車中泊を快適に楽しむためには外せないグッズをいくつかご紹介します。これから車中泊を始めたい人であれば、ぜひ一つは持っておきたい必須アイテムです。
通信、娯楽、ナビゲーションなどあらゆる場面で使用するスマートフォンですが、車中泊をするのであれば、それを充電する「電源」が不可欠です。ポータブル電源があれば、夏はサーキュレーター(扇風機)、冬は電気毛布などにも使えます。
車のシートは乗り心地を良くするだけでなく、ドライブ中の横揺れから体をホールドするよう工夫が施されています。そのためフルフラットになるシートでも、そのままではデコボコが気になってしっかり眠ることは困難です。
そこで必要なのがマット。選ぶときには収納性と厚みを重視しましょう。おすすめなのは、ウレタンとエアを併用する”インフレータブルタイプ”で、厚さは10cm程度、横幅は60cmほどのシングルタイプを人数分揃えることです。隣で寝ている人の邪魔にならないちょうど良いサイズ感となっています。
車内のプライバシーを保護するだけでなく、サービスエリアや道の駅にある照明灯の強い光や朝日、また窓から侵入してくる冷気を遮断するために用意しておきたいのが「シャットカーテン」。キャンプで使う「銀マット」などで代用することも可能ですが、これから本格的に車中泊をしようと思っているのなら、シャットカーテンの使用をおすすめします。
自宅で使っている布団をそのまま車内でも使う「布団派」の人もいますが、積み下ろし、収納性、防湿性、衛生面のどれをとっても、寝袋がおすすめです。氷点下10度近くまで耐えられるものや、ハンドキャリーできるコンパクトなものもあります。長期間の車中泊を考えているのであれば、最初から慣れ親しんだ寝袋の使用をおすすめします。

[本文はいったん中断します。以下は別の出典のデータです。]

(* ===== verification/ReplicaInv.v ===== *)
(** * What every node of a cluster keeps

    The invariant of a node and its machine, relative to a state of the
    protocol and its history, and a program logic for the calls of a node: a
    call is a run of protocol steps, cut into segments whose effects carry
    snapshots that were right when the segment began. *)

From stdpp Require Import base list gmap functions relations.
From S2P Require Import Prelude LogStore Raft Protocol Safety Preserve Refine Cluster RaftCalls SnapData Node Replica.

Section Inv.
Context {S : Type} `{LS : LogStore S} `{OK : !LogStoreOK S}.
Context {X A : Type} `{HM : Machine X} `{HOK : !MachineOK X A}.
Context (peers : list NodeID) (Hnodup : NoDup peers) (Hzero : 0%N ∉ peers).

#[local] Abbreviation node := (Node S X).
#[local] Abbreviation inv := (inv peers).
#[local] Abbreviation com := (com peers).
#[local] Abbreviation good := (good peers).
Implicit Types (nd : node) (g : ghost) (w : world).

(** ** Moves of one node *)

Definition moved (n : NodeID) w (tr : list effect) w' : Prop :=
  asteps peers n (w_msgs w) (w_node w n) tr (w_node w' n) /\ w_msgs w' = after tr (w_msgs w) /\
  (forall n', n' <> n -> w_node w' n' = w_node w n') /\ rtc (wstep peers) w w'.

Lemma asteps_moved g w n tr a1 :
  inv g w -> n ∈ peers -> asteps peers n (w_msgs w) (w_node w n) tr a1 ->
  exists w' g', moved n w tr w' /\ w_node w' n = a1 /\ gle g g' /\ inv g' w'.
Proof.
  intros Hinv Hn Hst. destruct (asteps_wsteps peers Hzero n _ _ _ _ w Hn Hst eq_refl eq_refl) as (w' & Hs & Hm & Hw & Ho).
  destruct (steps_inv peers Hnodup g w w' Hinv Hs) as (g' & Hle & Hinv'). exists w', g'. split; [|done].
  split_and!; [by rewrite Hw|done..].
Qed.

Inductive runs (n : NodeID) : world -> ghost -> list effect -> world -> ghost -> Prop :=
  | runs_nil w g : runs n w g [] w g
  | runs_seg w g tr1 w1 g1 tr2 w2 g2 :
      moved n w tr1 w1 -> gle g g1 -> inv g1 w1 -> Forall (eff_ok (good g)) tr1 ->
      runs n w1 g1 tr2 w2 g2 -> runs n w g (tr1 ++ tr2) w2 g2.

Lemma runs_one n w g tr w1 g1 :
  moved n w tr w1 -> gle g g1 -> inv g1 w1 -> Forall (eff_ok (good g)) tr -> runs n w g tr w1 g1.
Proof. intros. rewrite <-(app_nil_r tr). eapply runs_seg; eauto. constructor. Qed.

Lemma runs_trans n w g tr1 w1 g1 tr2 w2 g2 :
  runs n w g tr1 w1 g1 -> runs n w1 g1 tr2 w2 g2 -> runs n w g (tr1 ++ tr2) w2 g2.
Proof.
  intros H1 H2. induction H1; [done|]. rewrite <-app_assoc. eapply runs_seg; eauto.
Qed.

Lemma runs_gle n w g tr w' g' : runs n w g tr w' g' -> gle g g'.
Proof. induction 1; [apply gle_refl|]. by eapply gle_trans. Qed.

Lemma runs_keep n w g tr w' g' : runs n w g tr w' g' -> inv g w -> inv g' w'.
Proof. induction 1; auto. Qed.

Lemma runs_moved n w g tr w' g' : runs n w g tr w' g' -> moved n w tr w'.
Proof.
  induction 1 as [|w g tr1 w1 g1 tr2 w2 g2 (H1 & H2 & H3 & H7) _ _ _ _ (H4 & H5 & H6 & H8)]; [split_and!; [constructor|done..|constructor]|].
  split_and!.
  - eapply asteps_trans; [exact H1|]. by rewrite <-H2.
  - by rewrite H5, H2, after_app.
  - intros n' Hn. by rewrite H6, H3.
  - by etrans.
Qed.

Lemma effs_gle g g' tr : gle g g' -> Forall (eff_ok (good g)) tr -> Forall (eff_ok (good g')) tr.
Proof. intros Hle Ht. eapply Forall_impl; [exact Ht|]. intros e. apply eff_ok_mono. intros i d. by apply good_gle. Qed.

Lemma runs_effs n w g tr w' g' : runs n w g tr w' g' -> Forall (eff_ok (good g')) tr.
Proof.
  induction 1 as [|w g tr1 w1 g1 tr2 w2 g2 _ Hle _ Ht Hr IH]; [constructor|]. apply Forall_app. split; [|done].
  eapply effs_gle; [|exact Ht]. eapply gle_trans; [exact Hle|]. by eapply runs_gle.
Qed.

(** ** The invariant of a node *)

(** A state that some log committed at node [n] gives. *)
Definition played n w g (b : A) : Prop :=
  exists L, com g (len L) L /\ (len L <= a_cmax (w_node w n))%N /\ b = play L.

(** So are all states of a machine that a crash may bring back. *)
Definition past_ok n w g (x : X) : Prop := forall b, mo_past x b -> played n w g b.

(** A pending proposal is in the log of the leader that took it. *)
Definition pending_ok g nd : Prop :=
  forall i h, n_pending nd !! i = Some h -> exists p e,
    n_props nd !! h = Some p /\ p_Index p = i /\ (0 < i)%N /\
    g_ll g (p_term p) !! N.to_nat (i - 1) = Some e /\ e_Data e = p_data p /\ e_Type e = EntryNormal.

(** An acknowledged proposal is committed, and its result is what the log
    before it gives. *)
Definition acked g (p : Proposal) : Prop :=
  exists L e, com g (p_Index p) (L ++ [e]) /\ e_Data e = p_data p /\ e_Type e = EntryNormal /\
    p_Result p = (mo_step e (play L)).2.

Definition props_ok g nd : Prop := forall p, p ∈ n_props nd -> p_done p = true -> p_Err p = None ->
  acked g p /\ (p_Index p <= n_applied nd)%N.

(** A queued proposal has not been taken, and not been acknowledged. *)
Definition untaken nd (h : nat) : Prop :=
  (exists p, n_props nd !! h = Some p /\ (p_done p = true -> p_Err p <> None)) /\ forall i, n_pending nd !! i <> Some h.

Definition queue_ok nd : Prop := NoDup (n_queue nd) /\ forall h, h ∈ n_queue nd -> untaken nd h.

Definition chunks_ok g w : Prop := forall m, m ∈ w_msgs w -> chunk_ok (good g) m.

Record NI (n : NodeID) w g nd : Prop := {
  ni_inv : inv g w;
  ni_msgs : chunks_ok g w;
  ni_sim : sim peers n (w_msgs w) (n_r nd) (w_node w n);
  ni_data : K (good g) 0 (n_r nd);
  ni_applied : (n_applied nd <= r_commit (n_r nd))%N;
  ni_mach : exists L, com g (n_applied nd) L /\ mo_holds (n_sm nd) (play L);
  ni_past : past_ok n w g (n_sm nd);
  ni_pending : pending_ok g nd;
  ni_props : props_ok g nd;
  ni_queue : queue_ok nd;
}.

Lemma NI_ext n w g nd nd' :
  n_r nd' = n_r nd -> n_sm nd' = n_sm nd -> n_applied nd' = n_applied nd -> n_pending nd' = n_pending nd ->
  n_props nd' = n_props nd -> n_queue nd' = n_queue nd -> NI n w g nd -> NI n w g nd'.
Proof.
  intros H1 H2 H3 H4 H5 H6 []. constructor; unfold pending_ok, props_ok, queue_ok, untaken in *; rewrite ?H1, ?H2, ?H3, ?H4, ?H5, ?H6; done.
Qed.

(** ** Machines of nodes that are down *)

Definition settled_at n w g (x : X) : Prop := (exists b, mo_holds x b /\ played n w g b) /\ past_ok n w g x.

Lemma played_later n w g w' g' b :
  played n w g b -> gle g g' -> (a_cmax (w_node w n) <= a_cmax (w_node w' n))%N -> played n w' g' b.
Proof. intros (L & H1 & H2 & H3) Hle Hc. exists L. split_and!; [by eapply com_gle|lia|done]. Qed.

Lemma past_later n w g w' g' x :
  past_ok n w g x -> gle g g' -> (a_cmax (w_node w n) <= a_cmax (w_node w' n))%N -> past_ok n w' g' x.
Proof. intros Hp Hle Hc b Hb. eapply played_later; eauto. Qed.

Lemma settled_later n w g w' g' x :
  settled_at n w g x -> gle g g' -> (a_cmax (w_node w n) <= a_cmax (w_node w' n))%N -> settled_at n w' g' x.
Proof. intros [(b & H1 & H2) H3] Hle Hc. split; [|by eapply past_later]. exists b. split; [done|]. by eapply played_later. Qed.

Lemma applied_cmax n w g nd : NI n w g nd -> (n_applied nd <= a_cmax (w_node w n))%N.
Proof.
  intros []. pose proof (n_commit _ _ _ _ _ _ (n_base _ _ _ _ (i_node _ _ _ ni_inv0 n))).
  rewrite (sim_commit _ _ _ _ _ _ ni_sim0) in ni_applied0. lia.
Qed.

Lemma NI_settled n w g nd : NI n w g nd -> settled_at n w g (n_sm nd).
Proof.
  intros HN. split; [|apply HN]. destruct (ni_mach _ _ _ _ HN) as (L & HL & Hm). exists (play L). split; [done|].
  exists L. pose proof (applied_cmax _ _ _ _ HN) as Hc. pose proof HL as [Hl _]. rewrite Hl. done.
Qed.

(** A crash leaves a state of the machine that some committed log gives. *)
Lemma settled_survives n w g x y : settled_at n w g x -> mo_survives x y -> settled_at n w g y.
Proof.
  intros [(a & Ha & _) Hp] Hs. destruct (mo_survives_ok x y _ Ha Hs) as (b & Hb & Hy & Hpy).
  split; [exists b; auto|]. intros c Hc. auto.
Qed.

(** ** Calls *)

Definition mwp {B} n (m : @NM S X B) (Q : B -> world -> ghost -> node -> Prop) w g nd : Prop :=
  exists tr w' g', trace_of (m nd).1 = trace_of nd ++ tr /\ runs n w g tr w' g' /\
    match (m nd).2 with Ret x => Q x w' g' (m nd).1 | _ => True end.

Lemma mwp_ret {B} n (x : B) (Q : B -> _ -> _ -> _ -> Prop) w g nd : Q x w g nd -> mwp n (mret x) Q w g nd.
Proof. intros HQ. exists [], w, g. rewrite app_nil_r. split_and!; [done|constructor|done]. Qed.

Lemma mwp_bind {B C} n (m : @NM S X B) (f : B -> @NM S X C) Q w g nd :
  mwp n m (fun x => mwp n (f x) Q) w g nd -> mwp n (m ≫= f) Q w g nd.
Proof.
  intros (tr & w1 & g1 & Htr & Hr & HQ). unfold mwp, mbind, NM_bind. destruct (m nd) as [nd1 res]. simpl in *.
  destruct res as [x|e|]; [|by exists tr, w1, g1..]. destruct HQ as (tr2 & w2 & g2 & Htr2 & Hr2 & HQ2).
  exists (tr ++ tr2), w2, g2. rewrite app_assoc, <-Htr. split_and!; [done|by eapply runs_trans|done].
Qed.

Lemma mwp_mono {B} n (m : @NM S X B) (Q Q' : B -> _ -> _ -> _ -> Prop) w g nd :
  mwp n m Q w g nd -> (forall x w' g' nd', Q x w' g' nd' -> Q' x w' g' nd') -> mwp n m Q' w g nd.
Proof.
  intros (tr & w1 & g1 & Htr & Hr & HQ) Hi. exists tr, w1, g1. split_and!; [done|done|]. destruct (m nd).2; auto.
Qed.

Lemma mwp_get {B} n (f : node -> B) (Q : B -> _ -> _ -> _ -> Prop) w g nd : Q (f nd) w g nd -> mwp n (nget f) Q w g nd.
Proof. intros HQ. exists [], w, g. rewrite app_nil_r. split_and!; [done|constructor|done]. Qed.

Lemma mwp_modify n f (Q : unit -> _ -> _ -> _ -> Prop) w g nd :
  n_r (f nd) = n_r nd -> Q tt w g (f nd) -> mwp n (nmodify f) Q w g nd.
Proof.
  intros Hr HQ. exists [], w, g. rewrite app_nil_r. split_and!; [|constructor|done]. unfold trace_of. simpl. by rewrite Hr.
Qed.

Lemma mwp_panic {B} n (Q : B -> _ -> _ -> _ -> Prop) w g nd : mwp n npanic Q w g nd.
Proof. exists [], w, g. rewrite app_nil_r. split_and!; [done|constructor|done]. Qed.

Lemma mwp_must {B} n (x : go B) (Q : B -> _ -> _ -> _ -> Prop) w g nd :
  (forall a, x = Ret a -> Q a w g nd) -> mwp n (nmust x) Q w g nd.
Proof.
  intros HQ. exists [], w, g. rewrite app_nil_r. split_and!; [done|constructor|]. destruct x; simpl; auto.
Qed.

Lemma mwp_for_each {B} n (l : list B) (f : B -> @NM S X unit) (I : world -> ghost -> node -> Prop) w g nd :
  I w g nd -> (forall x w g nd, x ∈ l -> I w g nd -> mwp n (f x) (fun _ => I) w g nd) ->
  mwp n (nfor_each l f) (fun _ => I) w g nd.
Proof.
  intros HI Hf. revert w g nd HI. induction l as [|y ys IH]; intros w g nd HI; simpl; [by apply mwp_ret|].
  apply mwp_bind. eapply mwp_mono; [apply Hf; [by left|done]|]. intros ? w' g' nd' HI'. apply IH; [|done].
  intros z w2 g2 nd2 Hz. apply Hf. by right.
Qed.

(** ** Calls of the [Raft] *)

Lemma pending_gle g g' nd : gle g g' -> pending_ok g nd -> pending_ok g' nd.
Proof.
  intros Hle Hp i h Hih. destruct (Hp i h Hih) as (p & e & ? & ? & ? & He & ? & ?). exists p, e. split_and!; try done.
  eapply prefix_lookup_Some; [exact He|apply Hle].
Qed.

Lemma props_gle g g' nd : gle g g' -> props_ok g nd -> props_ok g' nd.
Proof.
  intros Hle Hp p H1 H2 H3. destruct (Hp p H1 H2 H3) as [(L & e & HL & ?) ?]. split; [|done]. exists L, e. split; [by eapply com_gle|done].
Qed.

Lemma after_elem tr Ms m : m ∈ after tr Ms <-> m ∈ Ms \/ ESend m ∈ tr.
Proof.
  assert (forall e, m ∈ sent (Some e) <-> ESend m = e) as Hs.
  { intros [m'| | |]; simpl; [rewrite list_elem_of_singleton; split; congruence|split; [intros []%not_elem_of_nil|done]..]. }
  revert Ms. induction tr as [|e tr IH]; intros Ms; cbn [after]; [split; [by left|intros [|[]%not_elem_of_nil]; done]|].
  rewrite IH, elem_of_app, elem_of_cons, Hs. tauto.
Qed.

Lemma chunks_moved n w g tr w' g' :
  moved n w tr w' -> gle g g' -> Forall (eff_ok (good g)) tr -> chunks_ok g w -> chunks_ok g' w'.
Proof.
  intros (_ & Hm & _) Hle Ht Hc m. rewrite Hm, after_elem. intros Hin. apply (chunk_ok_mono (good g)); [intros; by eapply good_gle|].
  destruct Hin as [|Hin]; [by apply Hc|]. rewrite Forall_forall in Ht. apply (Ht _ Hin).
Qed.

(** A call that implements the protocol and keeps the snapshots is a segment,
    and keeps the node. *)
Lemma mwp_raft {B} n (m : @M S B) w g nd :
  NI n w g nd -> n ∈ peers ->
  wp peers n m (fun _ => sim peers n) (sim peers n) (w_msgs w) (n_r nd) (w_node w n) ->
  twp (good g) (r_commit (n_r nd)) m (fun _ => K (good g) (r_commit (n_r nd))) (n_r nd) ->
  let r' := (m (n_r nd)).1 in
  exists tr w' g', r_trace r' = r_trace (n_r nd) ++ tr /\ runs n w g tr w' g' /\
    ((m (n_r nd)).2 <> Panic -> NI n w' g' (with_r r' nd)).
Proof.
  intros HN Hn (tr & a' & Htr & Hst & Hsim) Hd r'. destruct HN as [Hinv Hms Hs HK Hap Hma Hpa Hpe Hpr Hqu].
  destruct (asteps_moved g w n tr a' Hinv Hn Hst) as (w' & g' & Hmv & Hw' & Hle & Hinv').
  unfold twp in Hd. fold r' in Hd, Htr, Hsim.
  assert (Forall (eff_ok (good g)) tr) as Het.
  { assert (Forall (eff_ok (good g)) (r_trace r')) as Heffs by (destruct (m (n_r nd)).2; [apply Hd|apply Hd|done]).
    rewrite Htr in Heffs. by apply Forall_app in Heffs as [_ ?]. }
  exists tr, w', g'. split_and!; [done|by apply runs_one|]. intros Hres.
  assert (K (good g) (r_commit (n_r nd)) r') as HK' by (by destruct (m (n_r nd)).2).
  assert (sim peers n (after tr (w_msgs w)) r' a') as Hs' by (by destruct (m (n_r nd)).2).
  pose proof (asteps_cmax peers _ _ _ _ _ Hst) as Hc. rewrite <-Hw' in Hc. pose proof Hmv as (_ & Hmsgs & _).
  constructor; try done.
  - by eapply chunks_moved.
  - simpl. rewrite Hmsgs, Hw'. done.
  - simpl. eapply K_mono; [|lia|exact HK']. intros; by eapply good_gle.
  - simpl. pose proof (k_commit _ _ _ HK'). lia.
  - simpl. destruct Hma as (L & HL & HhL). exists L. split; [by eapply com_gle|done].
  - by eapply past_later.
  - by eapply (pending_gle g).
  - by eapply (props_gle g).
Qed.

Lemma mwp_raft_do {B} n (m : @M S B) (Q : B -> _ -> _ -> _ -> Prop) w g nd :
  NI n w g nd -> n ∈ peers ->
  wp peers n m (fun _ => sim peers n) (sim peers n) (w_msgs w) (n_r nd) (w_node w n) ->
  twp (good g) (r_commit (n_r nd)) m (fun _ => K (good g) (r_commit (n_r nd))) (n_r nd) ->
  (forall x w' g' r', m (n_r nd) = (r', Ret x) -> NI n w' g' (with_r r' nd) -> Q x w' g' (with_r r' nd)) ->
  mwp n (raft_do m) Q w g nd.
Proof.
  intros HN Hn Hwp Ht HQ. destruct (mwp_raft n m w g nd HN Hn Hwp Ht) as (tr & w' & g' & Htr & Hr & Hres).
  exists tr, w', g'. unfold raft_do, trace_of in *. destruct (m (n_r nd)) as [r' res]. simpl in *.
  split_and!; [done|done|]. destruct res; [|done..]. by apply HQ; [|apply Hres].
Qed.

Lemma mwp_raft_call {B} n (m : @M S B) (Q : B + error -> _ -> _ -> _ -> Prop) w g nd :
  NI n w g nd -> n ∈ peers ->
  wp peers n m (fun _ => sim peers n) (sim peers n) (w_msgs w) (n_r nd) (w_node w n) ->
  twp (good g) (r_commit (n_r nd)) m (fun _ => K (good g) (r_commit (n_r nd))) (n_r nd) ->
  (forall x w' g' r', m (n_r nd) = (r', Ret x) -> NI n w' g' (with_r r' nd) -> Q (inl x) w' g' (with_r r' nd)) ->
  (forall e w' g' r', m (n_r nd) = (r', Fail e) -> NI n w' g' (with_r r' nd) -> Q (inr e) w' g' (with_r r' nd)) ->
  mwp n (raft_call m) Q w g nd.
Proof.
  intros HN Hn Hwp Ht HQ HE. destruct (mwp_raft n m w g nd HN Hn Hwp Ht) as (tr & w' & g' & Htr & Hr & Hres).
  exists tr, w', g'. unfold raft_call, trace_of in *. destruct (m (n_r nd)) as [r' res]. simpl in *.
  split_and!; [done|done|]. destruct res; [by apply HQ; [|apply Hres]|by apply HE; [|apply Hres]|done].
Qed.
End Inv.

車内で本を読んだり、作業をする際に便利なのが「ランタン」です。最近はの室内灯よりも省エネで、懐中電灯も兼ねられる多機能なLEDランタンが安く手に入るので、一つは用意しておくと良いでしょう。
道の駅やオートキャンプ場などインフラの整備が進んだことで、誰でも手軽に車中泊を楽しめるようになりました。また最近の車は、車中泊仕様になっていたり、スペースを確保できるオプションが充実していたりするので、より快適に車中泊を楽しむことができます。
車中泊をすることで、他のキャンパー達と使い勝手の良い道の駅の情報や秘湯といわれる温泉情報を交換したりと、いろんな出会いや触れ合いがあるのも魅力の一つです。日頃の忙しさから解放された、自由気ままな車中泊キャンプに出かけてみてはいかがでしょうか。